It's so much the worse that you introduced a lot of potential with Clara's vision of herself without eyes and Lark smiling beside her. Right then I thought I would see Lark betraying Clara in some way, justifying her existence in the story. It promised to be very compelling! Then... well, then the characters turned their back on the whole thing and tossed around vampire romances instead, and if you didn't run out of words or ideas or time, I'd be shocked. So is that what happened? Did you mean to do more with dynamic between Clara and Lark, maybe to go for macabre humor instead of the weak laugh-track-backed punchline you ultimately delivered, only to realize you couldn't do it within the constraints and panic? I like the theory, because otherwise I have no clue what you were thinking in wasting one strong moment and a couple of great images on that ending.

*****

Sitting Here, "In Which an Unwanted Gift is Returned"

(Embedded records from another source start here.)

Lemma process_one_spec (now : Z) (p : Packet) (s : SocketPath) :
  let s' := fst (process_one now p s) in
  s_rules_ s' = s_rules_ s /\ queue_ s' = queue_ s /\ s_running_ s' = s_running_ s /\
  counters (s_stats_ s') = tally_one (s_rules_ s) (counters (s_stats_ s)) p.
Proof.
  unfold process_one, tally_one. destruct (match_pdr _ p) as [pdr|]; [|repeat split].
  destruct (option_map _ _) as [[]|]; simpl; repeat split; apply record_latency_counters.
Qed.

(** The packet the worker has taken, and the packets still to be processed. *)
Definition in_hand (w : WorkerPc) : list Packet :=
  match w with Processing p | DrainProcessing p => [p] | _ => [] end.
Definition pending (x : SocketRun) : list Packet := in_hand (worker x) ++ queue_ (sp x).

Lemma in_hand_wake (w : WorkerPc) : in_hand (wake w) = in_hand w.
Proof. destruct w; reflexivity. Qed.

(** What holds of the threads in every run. *)
Record shaped (x : SocketRun) : Prop := {
  sh_running : s_running_ (sp x) = match client x with Ready | Pushed => true | _ => false end;
  sh_worker : match worker x with
              | AboutToWait => queue_ (sp x) = []
              | Asleep => queue_ (sp x) = [] \/ client x = Pushed
              | Draining | DrainProcessing _ => s_running_ (sp x) = false
              | Exited => s_running_ (sp x) = false /\ queue_ (sp x) = []
              | Checking | Processing _ => True
              end;
  sh_joined : client x = Joined -> worker x = Exited }.

Lemma launched_shaped (rules : RuleTable) : shaped (launched rules).
Proof. split; [reflexivity|exact I|discriminate]. Qed.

I've seen the collaboration document, so I know now that the Zodiac brooches were your idea, which doesn't surprise me. This story is so enamored of that concept that it loses itself in it. Aside from the protagonist and Domerci, every NPC character is a brooch, not a person. It might help if I knew anything about the Chinese Zodiac, eh? None of the judges did, as far as I could tell. If we had been knowledgeable, the jewelry would surely have been more significant, but a population of unnamed archetypes would be a weakness all the same; fewer characters could have helped, and I suspect there are only as many as they are to show off more of the brooches.

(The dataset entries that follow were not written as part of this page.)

(* ===== verification/Pgw.v ===== *)
(** * The PDN Gateway

    [PgwNode] of [4g-simulator/src/pgw/pgw_node.cpp]: the S5 server that asks
    the PCRF over Gx, then allocates the UE's address and a tunnel endpoint.
    The reply of [sendToAddr] goes to the one peer of [s5_socket_].  What the
    node relies on from the PCRF is the class [GxPeer]. *)

From S2P Require Import Prelude Tlv Text NodeEnv.
#[local] Open Scope Z_scope.

Record PgwNode : Type := mkPgw {
  pcrf_connected_ : bool;
  pgw_next_teid_ : Z;
  next_ip_ : Z;
  pgw_next_seq_ : Z
}.

(** After [setupSocket], with the Gx link up. *)
Definition newPgw : PgwNode := mkPgw true 2000 0x0A000001 1.

(** The locals of [handleCreateSessionReq], and of the answer's parsing. *)
Record PgwReq : Type := mkPgwReq { pr_imsi : Z; pr_apn : bytes; pr_qci : Z; pr_ebi : Z }.

Definition pgw_req_cases : cases PgwReq :=
  [(GTP_IMSI, RdU64 (fun v l => mkPgwReq v (pr_apn l) (pr_qci l) (pr_ebi l)));
   (GTP_APN, RdBytes (fun v l => mkPgwReq (pr_imsi l) v (pr_qci l) (pr_ebi l)));
   (GTP_EBI, RdU8 (fun v l => mkPgwReq (pr_imsi l) (pr_apn l) (pr_qci l) v));
   (GTP_QCI, RdU8 (fun v l => mkPgwReq (pr_imsi l) (pr_apn l) v (pr_ebi l)))].

Record CcaFields : Type := mkCca { rule_name : bytes; cca_result : Z }.

Definition cca_cases : cases CcaFields :=
  [(GX_RESULT_CODE, RdU8 (fun v l => mkCca (rule_name l) v));
   (GX_RULE_NAME, RdBytes (fun v l => mkCca v (cca_result l)))].

Definition ccr_fields (imsi : Z) (apn : bytes) (qci : Z) : list field :=
  [FU64 GX_IMSI imsi; FBytes GX_APN apn; FU8 GX_QCI qci].

(** The octets of an address, as [allocateIP] prints them. *)
Definition print_ip (raw : Z) : bytes :=
  ip_str (Z.land (Z.shiftr raw 24) 0xFF) (Z.land (Z.shiftr raw 16) 0xFF)
         (Z.land (Z.shiftr raw 8) 0xFF) (Z.land raw 0xFF).

(** [uint8_t ip_b[4] = {0}; if (sscanf(...) == 4) ...]. *)
Definition ip_octets (s : bytes) : bytes :=
  match scan_ip s with
  | Some (a, b, c, d) => [u8 a; u8 b; u8 c; u8 d]
  | None => [0; 0; 0; 0]
  end.

(** What the node tells the S-GW. *)
Definition pgw_rsp_fields (teid ip ebi : Z) : list field :=
  [FU8 GTP_CAUSE 16; FU32 GTP_SENDER_TEID teid; FBytes GTP_UE_IP (be32 ip); FU8 GTP_EBI ebi].

Section Pgw.
Context {W : Type} `{Env W}.

Definition pgw_seq : M (PgwNode * W) Z :=
  n ← get_state;
  modify (fun s => mkPgw (pcrf_connected_ s) (pgw_next_teid_ s) (next_ip_ s)
                     (u32 (pgw_next_seq_ s + 1)));;
  mret (pgw_next_seq_ n).

Definition pgw_teid : M (PgwNode * W) Z :=
  n ← get_state;
  modify (fun s => mkPgw (pcrf_connected_ s) (u32 (pgw_next_teid_ s + 1)) (next_ip_ s)
                     (pgw_next_seq_ s));;
  mret (pgw_next_teid_ n).

Definition allocateIP : M (PgwNode * W) bytes :=
  n ← get_state;
  modify (fun s => mkPgw (pcrf_connected_ s) (pgw_next_teid_ s) (u32 (next_ip_ s + 1))
                     (pgw_next_seq_ s));;
  mret (print_ip (next_ip_ n)).

Definition sendCCRandWaitCCA (imsi : Z) (apn : bytes) (qci : Z) : M (PgwNode * W) bool :=
  seq ← pgw_seq;
  send pcrf_conn_ (frame (message DIA_GX_CCR_I seq (ccr_fields imsi apn qci)));;
  p ← recvWithTimeout pcrf_conn_ 3000;
  match p with
  | None => mret false
  | Some payload =>
      if negb (msgType (newReader payload) =? type_code DIA_GX_CCA_I) then mret false
      else l ← parse_payload cca_cases payload (mkCca [] 0); mret (cca_result l =? 1)
  end.

Definition pgw_handleCreateSessionReq (payload : bytes) : M (PgwNode * W) unit :=
  l ← parse_payload pgw_req_cases payload (mkPgwReq 0 [] 9 5);
  n ← get_state;
  denied ← (if pcrf_connected_ n then
              ok ← sendCCRandWaitCCA (pr_imsi l)
                     (apn_or_internet (pr_apn l)) (pr_qci l);
              mret (negb ok)
            else mret false);
  if denied : bool then
    seq ← pgw_seq;
    send s5_socket_ (udpPayload (message GTP_CREATE_SESSION_RSP seq [FU8 GTP_CAUSE 64]));;
    mret tt
  else
    ue_ip ← allocateIP;
    pgw_teid ← pgw_teid;
    let ip_b := ip_octets ue_ip in
    seq ← pgw_seq;
    send s5_socket_ (udpPayload (message GTP_CREATE_SESSION_RSP seq
      [FU8 GTP_CAUSE 16; FU32 GTP_SENDER_TEID pgw_teid; FBytes GTP_UE_IP ip_b;
       FU8 GTP_EBI (pr_ebi l)]));;
    pcap (writeGTPv2 CREATE_SESSION_RSP pgw_teid IP_PGW PORT_PGW IP_SGW PORT_SGW).

(** One turn of [receiveLoop] on a datagram. *)
Definition pgw_receive (payload : bytes) : M (PgwNode * W) unit :=
  if (length payload <? 8)%nat then mret tt else
  if msgType (newReader payload) =? type_code GTP_CREATE_SESSION_REQ
  then pgw_handleCreateSessionReq payload else mret tt.

End Pgw.

(** ** What the P-GW relies on

    In the worlds of [I], a CCR-I of this node with an access point name shorter
    than 256 octets is answered before the
    timeout by a CCA-I with result 1. *)
Class GxPeer (W : Type) `{Env W} (I : W -> Prop) : Prop := {
  gx_answers (w : W) (seq imsi qci : Z) (apn : bytes) :
    I w -> in_u 32 seq -> in_u 64 imsi -> in_u 8 qci -> Z.of_nat (length apn) < 256 ->
    exists seq' fs rule w',
      env_recv pcrf_conn_ 3000
        (env_send pcrf_conn_ (frame (message DIA_GX_CCR_I seq (ccr_fields imsi apn qci))) w).2
      = (Some (enc_message DIA_GX_CCA_I seq' fs), w')
      /\ in_u 32 seq' /\ Forall wf_field fs
      /\ apply_fields cca_cases (mkCca [] 0) fs = Some (mkCca rule 1) /\ I w';
  gx_pcap (w : W) (c : PcapCall) : I w -> I (env_pcap c w)
}.

(** ** Lemmas *)

Lemma octets_be32 (raw : Z) : ip_octets (print_ip raw) = be32 raw.
Proof.
  assert (L : forall z, Z.land z 0xFF = u8 z)
    by (intros z; change 0xFF with (Z.ones 8); rewrite Z.land_ones by lia; reflexivity).
  assert (R : forall z, u8 (u8 z) = u8 z) by (intros z; apply u8_small, u8_range).
  unfold ip_octets, print_ip. rewrite !L, scan_ip_ip_str by apply u8_range.
  rewrite !R. reflexivity.
Qed.

Lemma apn_default_length (a : bytes) :
  Z.of_nat (length a) < 256 ->
  Z.of_nat (length (apn_or_internet a)) < 256.
Proof. destruct a; [intros _; cbn; lia|auto]. Qed.

Definition after_create (s : PgwNode) : PgwNode :=
  mkPgw (pcrf_connected_ s) (u32 (pgw_next_teid_ s + 1)) (u32 (next_ip_ s + 1))
    (u32 (u32 (pgw_next_seq_ s + 1) + 1)).

Definition wf_pgw (s : PgwNode) : Prop :=
  pcrf_connected_ s = true /\ in_u 32 (pgw_next_teid_ s) /\ in_u 32 (next_ip_ s)
  /\ in_u 32 (pgw_next_seq_ s).

Lemma after_create_wf (s : PgwNode) : wf_pgw s -> wf_pgw (after_create s).
Proof. intros (Hc & _). repeat split; first [exact Hc|apply u32_range]. Qed.

(** The S-GW's request, as the S-GW sends it. *)
Definition s5_fields (imsi : Z) (apn : bytes) (ebi qci s11 ul dl : Z) : list field :=
  [FU64 GTP_IMSI imsi; FBytes GTP_APN apn; FU8 GTP_EBI ebi; FU8 GTP_QCI qci;
   FU32 GTP_SENDER_TEID s11; FU32 GTP_AMBR_UL ul; FU32 GTP_AMBR_DL dl].

Lemma pgw_serves_create {W} `{Env W} (I : W -> Prop) `{!GxPeer W I} (s : PgwNode) (w : W)
    (seq imsi ebi qci s11 ul dl : Z) (apn : bytes) :
  I w -> wf_pgw s -> in_u 32 seq -> in_u 64 imsi -> in_u 8 ebi -> in_u 8 qci ->
  in_u 32 s11 -> in_u 32 ul -> in_u 32 dl -> Z.of_nat (length apn) < 256 ->
  exists w1, I w1 /\
  pgw_receive (enc_message GTP_CREATE_SESSION_REQ seq (s5_fields imsi apn ebi qci s11 ul dl))
    (s, w) =
  Ok (tt, (after_create s,
           env_pcap (writeGTPv2 CREATE_SESSION_RSP (pgw_next_teid_ s) IP_PGW PORT_PGW IP_SGW PORT_SGW)
             (env_send s5_socket_
                (udpPayload (message GTP_CREATE_SESSION_RSP (u32 (pgw_next_seq_ s + 1))
                  (pgw_rsp_fields (pgw_next_teid_ s) (next_ip_ s) ebi))) w1).2)).
Proof.
  intros HI (Hc & Ht & Hip & Hsq) Hs Hi He Hq H11 Hul Hdl Ha.
  unfold pgw_receive. rewrite enc_message_long, msgType_enc by exact Hs.
  rewrite Z.eqb_refl. unfold pgw_handleCreateSessionReq, s5_fields. run_m. parse_msg. run_m.
  rewrite Hc. unfold sendCCRandWaitCCA, pgw_seq. run_m.
  cbn [pr_imsi pr_apn pr_qci pr_ebi pgw_next_seq_].
  destruct (gx_answers w (pgw_next_seq_ s) imsi qci _ HI Hsq Hi Hq (apn_default_length apn Ha))
    as (seq' & fs & rule & w1 & Hex & Hs' & Hwf & Hap & HI1).
  exists w1. split; [exact HI1|].
  destruct (env_send pcrf_conn_ _ w) as [ok w0]. cbn [snd] in Hex. run_m.
  rewrite Hex. run_m. rewrite msgType_enc, Z.eqb_refl by exact Hs'. cbn [negb].
  run_m. rewrite (parse_payload_enc _ _ _ _ _ _ _ _ Hs' Hwf Hap). run_m.
  cbn [cca_result Z.eqb Pos.eqb negb]. unfold allocateIP, pgw_teid. run_m.
  cbn [next_ip_ pgw_next_teid_ pgw_next_seq_]. rewrite octets_be32.
  unfold pgw_rsp_fields. destruct (env_send s5_socket_ _ w1). run_m.
  cbn [pcrf_connected_]. unfold after_create. rewrite Hc. reflexivity.
Qed.

(** ** Properties *)

(** Whether what came back over Gx is a grant: a CCA-I whose result is 1. *)
Definition granted (r : option bytes) : bool :=
  match r with
  | None => false
  | Some p =>
      (msgType (newReader p) =? type_code DIA_GX_CCA_I)
      && match parse cca_cases (newReader p) (mkCca [] 0) with
         | Ok l => cca_result l =? 1
         | _ => false
         end
  end.

(** What came back can be read to its end. *)
Definition readable (r : option bytes) : Prop :=
  match r with
  | None => True
  | Some p => exists l, parse cca_cases (newReader p) (mkCca [] 0) = Ok l
  end.

Lemma sendCCR_result {W} `{Env W} (s : PgwNode) (w : W) (imsi qci : Z) (a : bytes) :
  let '(r, w1) := env_recv pcrf_conn_ 3000
       (env_send pcrf_conn_ (frame (message DIA_GX_CCR_I (pgw_next_seq_ s) (ccr_fields imsi a qci))) w).2 in
  readable r ->
  sendCCRandWaitCCA imsi a qci (s, w) =
  Ok (granted r, (mkPgw (pcrf_connected_ s) (pgw_next_teid_ s) (next_ip_ s) (u32 (pgw_next_seq_ s + 1)), w1)).
Proof.
  destruct (env_recv _ _ _) as [r w1] eqn:Er. intros Hr.
  unfold sendCCRandWaitCCA, pgw_seq. run_m. destruct (env_send pcrf_conn_ _ w) as [ok w0].
  cbn [snd] in Er. run_m. rewrite Er. run_m. destruct r as [p|]; [|reflexivity].
  cbn [granted]. destruct (msgType (newReader p) =? type_code DIA_GX_CCA_I); [|reflexivity].
  destruct Hr as [l Hl]. unfold parse_payload, liftM. cbn [negb]. run_m. rewrite Hl. reflexivity.
Qed.

(** C30. The PCRF decides.  A session request is answered by the next address
    and tunnel endpoint when the PCRF granted it; otherwise (refusal, another
    message, or silence) by cause 64, with no address and no endpoint spent. *)
Theorem pgw_enforces_policy {W} `{Env W} (s : PgwNode) (w : W)
    (seq imsi ebi qci s11 ul dl : Z) (apn : bytes) (Hc : pcrf_connected_ s = true)
    (Hs : in_u 32 seq) (Hi : in_u 64 imsi) (He : in_u 8 ebi) (Hq : in_u 8 qci)
    (H11 : in_u 32 s11) (Hul : in_u 32 ul) (Hdl : in_u 32 dl) (Ha : Z.of_nat (length apn) < 65536)
    (r : option bytes) (w1 : W)
    (Er : env_recv pcrf_conn_ 3000
       (env_send pcrf_conn_ (frame (message DIA_GX_CCR_I (pgw_next_seq_ s)
                                      (ccr_fields imsi (apn_or_internet apn) qci))) w).2 = (r, w1))
    (Hr : readable r) :
  let seq1 := u32 (pgw_next_seq_ s + 1) in
  let answer fs := (env_send s5_socket_ (udpPayload (message GTP_CREATE_SESSION_RSP seq1 fs)) w1).2 in
  pgw_receive (enc_message GTP_CREATE_SESSION_REQ seq (s5_fields imsi apn ebi qci s11 ul dl)) (s, w) =
  Ok (tt,
      if granted r then
        (after_create s,
         env_pcap (writeGTPv2 CREATE_SESSION_RSP (pgw_next_teid_ s) IP_PGW PORT_PGW IP_SGW PORT_SGW)
           (answer (pgw_rsp_fields (pgw_next_teid_ s) (next_ip_ s) ebi)))
      else
        (mkPgw true (pgw_next_teid_ s) (next_ip_ s) (u32 (seq1 + 1)), answer [FU8 GTP_CAUSE 64])).
Proof.
  pose proof (sendCCR_result s w imsi qci (apn_or_internet apn)) as HR.
  rewrite Er in HR. specialize (HR Hr). intros seq1 answer.
  unfold pgw_receive. rewrite enc_message_long, msgType_enc by exact Hs.
  rewrite Z.eqb_refl. unfold pgw_handleCreateSessionReq, s5_fields. run_m. parse_msg. run_m.
  rewrite Hc. run_m. cbn [pr_imsi pr_apn pr_qci pr_ebi]. rewrite HR. run_m.
  destruct (granted r); cbn [negb].
  - unfold allocateIP, pgw_teid, pgw_seq. run_m.
    cbn [next_ip_ pgw_next_teid_ pgw_next_seq_]. rewrite octets_be32.
    unfold answer, pgw_rsp_fields, after_create. destruct (env_send s5_socket_ _ w1). reflexivity.
  - unfold pgw_seq. run_m. cbn [pgw_next_seq_ pgw_next_teid_ next_ip_ pcrf_connected_].
    unfold answer. destruct (env_send s5_socket_ _ w1). rewrite Hc. reflexivity.
Qed.

(** Silence over Gx, and a refusal. *)
Lemma pgw_enforces_policy_witness :
  exists w', pgw_receive (enc_message GTP_CREATE_SESSION_REQ 1 (s5_fields 7 (str "ims") 5 9 100 1 2))
               (newPgw, quiet) = Ok (tt, (mkPgw true 2000 0x0A000001 3, w'))
  /\ sent_on s5_socket_ w' = [udpPayload (message GTP_CREATE_SESSION_RSP 2 [FU8 GTP_CAUSE 64])].
Proof.
  eexists. split.
  - assert (U : forall n, 0 <= n < 256 -> in_u 8 n /\ in_u 32 n /\ in_u 64 n) by (unfold in_u; lia).
    rewrite (pgw_enforces_policy newPgw quiet 1 7 5 9 100 1 2 (str "ims") eq_refl
      (proj1 (proj2 (U 1 ltac:(lia)))) (proj2 (proj2 (U 7 ltac:(lia)))) (proj1 (U 5 ltac:(lia)))
      (proj1 (U 9 ltac:(lia))) (proj1 (proj2 (U 100 ltac:(lia)))) (proj1 (proj2 (U 1 ltac:(lia))))
      (proj1 (proj2 (U 2 ltac:(lia)))) ltac:(cbn; lia) None _ eq_refl I).
    reflexivity.
  - reflexivity.
Defined.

(To be clear: I like the concept of the Zodiac symbols, though I'd have gone for Western as the safer bet. The execution of the idea is more of a flaw here than the idea itself.)

I feel like the piece is so busy playing with the pretty baubles that it forgets to color in enough of the background to let the story land. I want some idea of what Domerci and this lady were to each other to begin with, why he gave her that gift, why he wants to convince her of her essential honesty. Why she needs convincing. There's more of interest in those questions than in the lady's exchanges with his servants. If you ask me, then, you've started and ended your tale in the wrong places. This version of it doesn't hit the right spot, though the writing is good and some of the details are lovely.

P.S. One more thing! Two letters long or not, is isn't an article, conjunction, or preposition, but a verb, and as such it should be capitalized in titles. This wouldn't be worth mentioning if that error hadn't cropped up a fair amount in TD of (relative) late.

*****

Benny Profane, "The Potato Thief"

It pains me that mermen could be anyone's downfall, but here we are. Despite the sentences, vast in number, of the same structure; despite the cadence, too long unvaried, quickly grating, it's the mermen--one meta reference too many--that cost you an HM. The other Thunderdome references are woven into the story with more subtlety. Well, except for the potato, but even that's a more organic nod than the Zodiac mermen I had to love but couldn't begin to defend to my fellow judges.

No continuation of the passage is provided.